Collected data
-*-*-
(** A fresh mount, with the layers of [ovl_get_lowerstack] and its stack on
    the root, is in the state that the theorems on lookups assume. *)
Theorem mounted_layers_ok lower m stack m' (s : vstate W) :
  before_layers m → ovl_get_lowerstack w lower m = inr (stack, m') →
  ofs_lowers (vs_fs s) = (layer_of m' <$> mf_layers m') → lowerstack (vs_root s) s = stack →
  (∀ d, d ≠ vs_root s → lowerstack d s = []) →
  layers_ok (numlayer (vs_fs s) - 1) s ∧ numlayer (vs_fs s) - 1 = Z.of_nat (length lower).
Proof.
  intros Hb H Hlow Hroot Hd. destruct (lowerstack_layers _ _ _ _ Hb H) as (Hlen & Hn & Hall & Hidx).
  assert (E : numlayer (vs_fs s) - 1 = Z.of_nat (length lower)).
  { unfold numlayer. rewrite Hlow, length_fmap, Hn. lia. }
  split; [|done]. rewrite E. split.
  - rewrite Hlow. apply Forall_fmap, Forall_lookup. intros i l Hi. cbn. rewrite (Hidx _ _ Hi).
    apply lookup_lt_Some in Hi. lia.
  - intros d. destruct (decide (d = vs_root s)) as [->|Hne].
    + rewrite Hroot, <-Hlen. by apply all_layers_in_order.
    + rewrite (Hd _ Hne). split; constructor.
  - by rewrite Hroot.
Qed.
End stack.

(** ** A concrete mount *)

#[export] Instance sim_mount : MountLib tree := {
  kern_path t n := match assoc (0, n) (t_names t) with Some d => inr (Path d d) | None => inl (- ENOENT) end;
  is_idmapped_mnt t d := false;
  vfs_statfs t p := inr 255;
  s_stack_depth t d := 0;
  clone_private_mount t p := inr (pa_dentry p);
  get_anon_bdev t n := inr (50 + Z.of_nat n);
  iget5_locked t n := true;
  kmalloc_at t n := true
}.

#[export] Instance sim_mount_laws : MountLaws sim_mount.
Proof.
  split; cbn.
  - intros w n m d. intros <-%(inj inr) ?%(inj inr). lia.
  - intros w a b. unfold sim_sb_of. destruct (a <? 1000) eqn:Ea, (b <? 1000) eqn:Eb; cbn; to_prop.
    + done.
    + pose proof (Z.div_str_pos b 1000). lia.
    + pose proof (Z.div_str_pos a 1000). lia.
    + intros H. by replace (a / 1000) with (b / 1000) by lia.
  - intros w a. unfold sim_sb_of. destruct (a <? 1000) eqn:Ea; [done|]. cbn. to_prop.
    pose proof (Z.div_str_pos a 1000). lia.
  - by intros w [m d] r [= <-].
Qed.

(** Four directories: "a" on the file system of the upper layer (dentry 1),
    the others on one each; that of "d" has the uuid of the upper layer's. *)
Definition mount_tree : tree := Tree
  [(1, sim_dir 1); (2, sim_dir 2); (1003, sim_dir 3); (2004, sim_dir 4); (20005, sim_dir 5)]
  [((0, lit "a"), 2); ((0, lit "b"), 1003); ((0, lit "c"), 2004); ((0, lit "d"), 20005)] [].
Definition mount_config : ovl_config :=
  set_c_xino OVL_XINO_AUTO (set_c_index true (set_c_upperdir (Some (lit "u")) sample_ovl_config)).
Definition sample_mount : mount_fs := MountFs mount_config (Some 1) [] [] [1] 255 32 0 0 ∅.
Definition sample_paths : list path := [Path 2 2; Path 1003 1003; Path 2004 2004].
-*-*-
The problem => Produce only the lines from the line containing "split; cbn." through the line containing "on the file", inclusive of both, exactly as they stand in the entries above.

Result =>
  split; cbn.
  - intros w n m d. intros <-%(inj inr) ?%(inj inr). lia.
  - intros w a b. unfold sim_sb_of. destruct (a <? 1000) eqn:Ea, (b <? 1000) eqn:Eb; cbn; to_prop.
    + done.
    + pose proof (Z.div_str_pos b 1000). lia.
    + pose proof (Z.div_str_pos a 1000). lia.
    + intros H. by replace (a / 1000) with (b / 1000) by lia.
  - intros w a. unfold sim_sb_of. destruct (a <? 1000) eqn:Ea; [done|]. cbn. to_prop.
    pose proof (Z.div_str_pos a 1000). lia.
  - by intros w [m d] r [= <-].
Qed.

(** Four directories: "a" on the file system of the upper layer (dentry 1),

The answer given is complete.